Relaxer revient en force: In Cold Blood vient secouer une audience (forcément) très tranquille. La mélodie se déploie avec une envergure folle, emplie de puissance, tandis que les trompettes du pré-refrain dévoilent une force cathartique; un indéniable temps fort pour l’un des meilleurs morceaux de la formation. L’occasion parfaite de calmer un peu le jeu avec le fameux premier interlude de An Awesome Wave, le duet vocal Ripe & Ruin.
Plutôt que de mêler ses compositions, la formation décide cette fois de les encadrer; ainsi, les incroyables Every Other Freckle (et son toujours hallucinant pont) et Hunger of the Pine (le sample de Miley Cyrus, parfaitement époustouflant) se retrouvent juste entre Tessellate et Bloodflood, inévitables et (osons) cultes compositions de la première galette d’alt-J. Pas de Bloodflood Pt. 2 ce soir malheureusement; c’est la communion Matilda qui suit, dédicacée en l’honneur de l’anniversaire de Roger, ami du trio, et évidement reprise en chœur par un public totalement acquis à la cause. D’inévitables frissons suivent.
L’expérimentale clôture de Relaxer, Pleader, vient surprendre l’arène, passant d’inquiétants accords à une fédératrice et majeure progression. Dissolve Me et ses synthétiseurs viennent éclairer une foule mimant avec malice les vagues, créant l’espace d’un instant une véritable mer en mouvement au sein de l’arène. Puis coup double avec le moqueur Left Hand Free, bas du front et efficace, et l’imparable Taro, scandé au climax de son pont. Évasion du groupe; le temps de revenir pour un rappel.

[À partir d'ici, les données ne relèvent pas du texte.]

(* ===== verification/AcpMux.v ===== *)
(** * The in-container ACP multiplexer (src/internal/acpmux/acpmux.go)

    One upstream agent session, any number of downstream clients.  [Mux] is the state behind
    [m.mu].  As in Pump.v, a Go method is a sequence of critical sections with unlocked work
    between them: each definition below is one critical section, and returns the state with the
    work its goroutine still has to do as a list of [action]s that AcpMux.v interleaves.

    A client is known by its id, which is never reused; its Go pointer is its key in [heap].  JSON
    is decoded by the operations of the class [AcpJson]; what is written is kept as a term, one
    constructor per message the code builds. *)

From Stdlib Require Import Ascii.
From S2P Require Import Prelude GoLib.
(** ** Messages (src/internal/acp/codec.go) *)

(** The JSON text of a request id. *)
Abbreviation RawID := string.

Definition AsInt (r : option RawID) : option Z :=
  match r with
  | None => None
  | Some s => let '(n, ok) := Atoi (TrimSpace s) in if ok then Some n else None
  end.
(** [IntID] *)
Definition IntID (n : Z) : RawID := Itoa n.

Record Message := mkMessage {
  ID : option RawID; Method : string; Params : string; Result : option string; mError : option string }.

(** [json.Unmarshal] into the structs of the code; [None] for an error. *)
Class AcpJson := {
  (** the (type, text) pairs of a prompt *)
  decode_prompt : string -> option (list (string * string));
  (** the outcome and the option id of a permission answer *)
  decode_outcome : string -> option (string * string);
  decode_mode : string -> option string;
  (** the options and the tool title of a permission request, empty when absent *)
  decode_permission : string -> string * string;
  (** the (optionId, kind) pairs of an options array *)
  decode_options : string -> list (string * string);
  (** the session id and the modes of a session/new result *)
  decode_session : string -> option (string * string)
}.

(** What is sent downstream. *)
Inductive Body :=
| Raw (json : string)
| Session (sid modes : string)
| StopReason (reason : string).
Inductive OutMsg :=
| OUpdate (params : string)
| OResult (id : RawID) (body : Body)
| OPermission (id : RawID) (params : string).
#[export] Instance Body_dec : EqDecision Body.
Proof. solve_decision. Defined.
#[export] Instance OutMsg_dec : EqDecision OutMsg.
Proof. solve_decision. Defined.

(** What is written to the agent's stdin. *)
Inductive AgentLine :=
| LCall (id : Z) (method : string)
| LPrompt (id : Z) (sid text : string)
| LCancel (sid : string)
| LSetMode (id : Z) (sid modeID : string)
| LPermission (upstreamID : Z) (optionID : string).

(** ** State *)

Definition defaultMaxLog : Z := 2000.
Definition maxQueued : Z := 50.

(** [target]: the client a targeted item is for, [None] for a broadcast. *)
Record logItem := mkItem { iseq : Z; raw : OutMsg; target : option string }.

Record pendingPerm := mkPerm { upstreamID : Z; options : string; title : string; ptimer : Z }.

Record queuedPrompt := mkPrompt { clientID : string; clientReq : RawID; text : string }.

(** [notify] is a channel with a buffer of one, [cdone] a channel that is closed once. *)
Record dsClient := mkClient { cursor : Z; notify : bool; cdone : bool; hasSession : bool }.
#[export] Instance eta_dsClient : Eta dsClient := fun c =>
  mkClient (cursor c) (notify c) (cdone c) (hasSession c).

Record Mux := mkMux {
  log : list logItem;
  base : Z;
  seq : Z;
  maxLog : Z;
  clients : gset string;
  heap : gmap string dsClient;
  stopped : bool;
  sessionID : string;
  initResult : option string;
  newModes : string;
  toAgent : list AgentLine;
  waiters : gmap Z (option Message);
  nextID : Z;
  busy : bool;
  queue : list queuedPrompt;
  inflightPromptID : Z;
  inflightClient : string;
  inflightReq : option RawID;
  inflightHasClient : bool;
  pending : gmap string pendingPerm;
  timers : gmap Z string;
  clientSeq : Z
}.
#[export] Instance eta_Mux : Eta Mux := fun m =>
  mkMux (log m) (base m) (seq m) (maxLog m) (clients m) (heap m) (stopped m) (sessionID m)
    (initResult m) (newModes m) (toAgent m) (waiters m) (nextID m) (busy m) (queue m)
    (inflightPromptID m) (inflightClient m) (inflightReq m) (inflightHasClient m) (pending m)
    (timers m) (clientSeq m).

Definition New : Mux :=
  mkMux [] 0 0 defaultMaxLog ∅ ∅ false "" None "" [] ∅ 0 false [] 0 "" None false ∅ ∅ 0.

(** The work a goroutine still has to do. *)
Inductive action :=
| DoAppend (tgt : option string) (msg : OutMsg)
| DoSendPrompt (sid : string) (q : queuedPrompt)
| DoSendLine (line : AgentLine)
| DoTurnEnd (failed : bool)
| DoWrite (c : string) (msg : OutMsg)
| DoWake (c : string)
| DoResolve (reqID : string).

(** ** The replay log *)

Definition wake (c : string) (m : Mux) : Mux :=
  m <| heap ::= alter (fun cl => cl <| notify := true |>) c |>.
Definition wake_all (m : Mux) : Mux :=
  m <| heap ::= map_imap (fun c cl =>
         Some (if bool_decide (c ∈ clients m) then cl <| notify := true |> else cl)) |>.

Definition appendItem (tgt : option string) (msg : OutMsg) (m : Mux) : Mux :=
  let m := m <| seq ::= Z.add 1 |> in
  let l := log m ++ [mkItem (seq m) msg tgt] in
  let over := Z.of_nat (length l) - maxLog m in
  wake_all (if 0 <? over
            then m <| base ::= Z.add over |> <| log := drop (Z.to_nat over) l |>
            else m <| log := l |>).

(** What a client is sent of an item. *)
Definition for_client (c : string) (it : logItem) : option OutMsg :=
  if is_none (target it) || opt_eqb (target it) c then Some (raw it) else None.

(** The critical section of [clientReplayLoop]: the next batch, [None] without a session. *)
Definition catch_up (c : string) (m : Mux) : option (list OutMsg) * Mux :=
  match heap m !! c with
  | None => (None, m)
  | Some cl =>
    if negb (hasSession cl) then (None, m)
    else
      let cur := if cursor cl <? base m then base m else cursor cl in
      if cur <? seq m
      then (Some (omap (for_client c) (drop (Z.to_nat (cur - base m)) (log m))),
            m <| heap ::= <[c := cl <| cursor := seq m |>]> |>)
      else (Some [], m <| heap ::= <[c := cl <| cursor := cur |>]> |>)
  end.

(** ** Prompts and turns *)

Definition sendPrompt (sid : string) (q : queuedPrompt) (hasClient : bool) (m : Mux) : Mux * list action :=
  let id := nextID m + 1 in
  (m <| nextID := id |> <| inflightPromptID := id |> <| inflightClient := clientID q |>
     <| inflightReq := Some (clientReq q) |> <| inflightHasClient := hasClient |>,
   [DoSendLine (LPrompt id sid (text q))]).

Definition appendResultFor (c : string) (req : RawID) (reason : string) : action :=
  DoAppend (Some c) (OResult req (StopReason reason)).

(** A turn in flight with a client always has that client's request id. *)
Definition handleTurnEnd (failed : bool) (m : Mux) : Mux * list action :=
  let endedClient := inflightClient m in
  let endedReq := inflightReq m in
  let endedHasClient := inflightHasClient m in
  let m := m <| busy := false |> <| inflightPromptID := 0 |> <| inflightClient := "" |>
             <| inflightReq := None |> <| inflightHasClient := false |> in
  let '(m, next) :=
    match queue m with
    | next :: q => (m <| queue := q |> <| busy := true |>, [DoSendPrompt (sessionID m) next])
    | [] => (m, [])
    end in
  let answer :=
    match endedReq with
    | Some req =>
        if endedHasClient && bool_decide (endedClient ∈ clients m)
        then [appendResultFor endedClient req (if failed then "refusal" else "end_turn")] else []
    | None => []
    end in
  (m, answer ++ next).

Definition fromClientPrompt (c : string) (req : RawID) (txt : string) (m : Mux) : Mux * list action :=
  let q := mkPrompt c req txt in
  if negb (busy m) then (m <| busy := true |>, [DoSendPrompt (sessionID m) q])
  else if Z.of_nat (length (queue m)) <? maxQueued then (m <| queue ::= fun l => l ++ [q] |>, [])
  else (m, [appendResultFor c req "refusal"]).

(** ** Permissions *)

Definition selectedOptionID `{AcpJson} (result : string) : string :=
  match decode_outcome result with
  | Some (outcome, opt) => if String.eqb outcome "selected" then opt else ""
  | None => ""
  end.

Definition rejectOptionID `{AcpJson} (opts : string) : string :=
  let l := decode_options opts in
  match List.find (fun o => Contains (snd o) "reject" || Contains (snd o) "deny") l with
  | Some o => fst o
  | None => match l with o :: _ => fst o | [] => "" end
  end.

Definition resolvePermission `{AcpJson} (reqID optID : string) (m : Mux) : Mux * list action :=
  match pending m !! reqID with
  | None => (m, [])
  | Some pp =>
    let optID := if String.eqb optID "" then rejectOptionID (options pp) else optID in
    (m <| pending ::= delete reqID |> <| timers ::= delete (ptimer pp) |>,
     [DoSendLine (LPermission (upstreamID pp) optID)])
  end.

(** [t] is the fresh timer; the clients are written to in the order of the map's range, [order]. *)
Definition onPermissionRequest `{AcpJson} (id : RawID) (params : string) (t : Z) (order : list string)
    (m : Mux) : Mux * list action :=
  match AsInt (Some id) with
  | None => (m, [])
  | Some upID =>
    let reqID := Itoa upID in
    let '(opts, ttl) := decode_permission params in
    let ttl := if String.eqb ttl "" then "permission requested" else ttl in
    if stopped m then (m, [])
    else (m <| pending ::= <[reqID := mkPerm upID opts ttl t]> |> <| timers ::= <[t := reqID]> |>,
          (fun c => DoWrite c (OPermission id params)) <$> order)
  end.

(** The timer runs [resolvePermission] in a goroutine of its own: once it has fired, stopping it
    is too late. *)
Definition timerFires (t : Z) (m : Mux) : Mux * list action :=
  match timers m !! t with
  | None => (m, [])
  | Some reqID => (m <| timers ::= delete t |>, [DoResolve reqID])
  end.

Definition onClientPermResponse `{AcpJson} (id : Z) (result : string) (m : Mux) : Mux * list action :=
  resolvePermission (Itoa id) (selectedOptionID result) m.

(** ** The upstream reader *)

Definition onUpstreamNotification (msg : Message) : list action :=
  if String.eqb (Method msg) "session/update" then [DoAppend None (OUpdate (Params msg))] else [].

L’intro de An Awesome Wave résonne avec force, sans doute l’une des rares intro d’album ayant acquis un statut aussi culte; avec celle de The xx. Puis 3WW, l’incroyable ouverture de Relaxer (et ultime extrait de l’album) vient nous émouvoir avec ses délicats couplets et son surpuissant refrain. 1h10 de concert et l’heure des adieux sonne déjà. L’heure de Breezeblocks, forcément vigoureusement scandée, et traversée par une délicieuse erreur de Joe Newman juste avant la progression finale (« Ceterizine… Shit »). Applaudissements, révérence, et les lumières se rallument: mission accomplie.
Reconnaissons-le: malgré nos évidents et moqueurs doutes et une salle à la capacité diminuée, ce passage d’alt-J à l’AccorHotels Arena s’est révélé être un franc succès. Techniquement le pari est gagné: servis par un son impeccable et une scénographie parfaitement adaptés à leurs hymnes, le trio a réussi à s’approprier l’arène le temps d’1h15. Les quelques reproches existants sont ceux reprochés à la formation depuis ses débuts: une performance scénique très figée et strictement similaire à ses homologues studio (Taro, privé de son extended outro). Le tout sans atteindre les climax d’émotion qui avaient pu traverser leur set de cet été au Lollapalooza Paris, bien plus fédérateur. Ne pinaillons cependant pas trop. Communication minimale mais plaisir maximal, alt-J savent maintenant dompter des arènes avec calme et rigueur. Tout de sang-froid.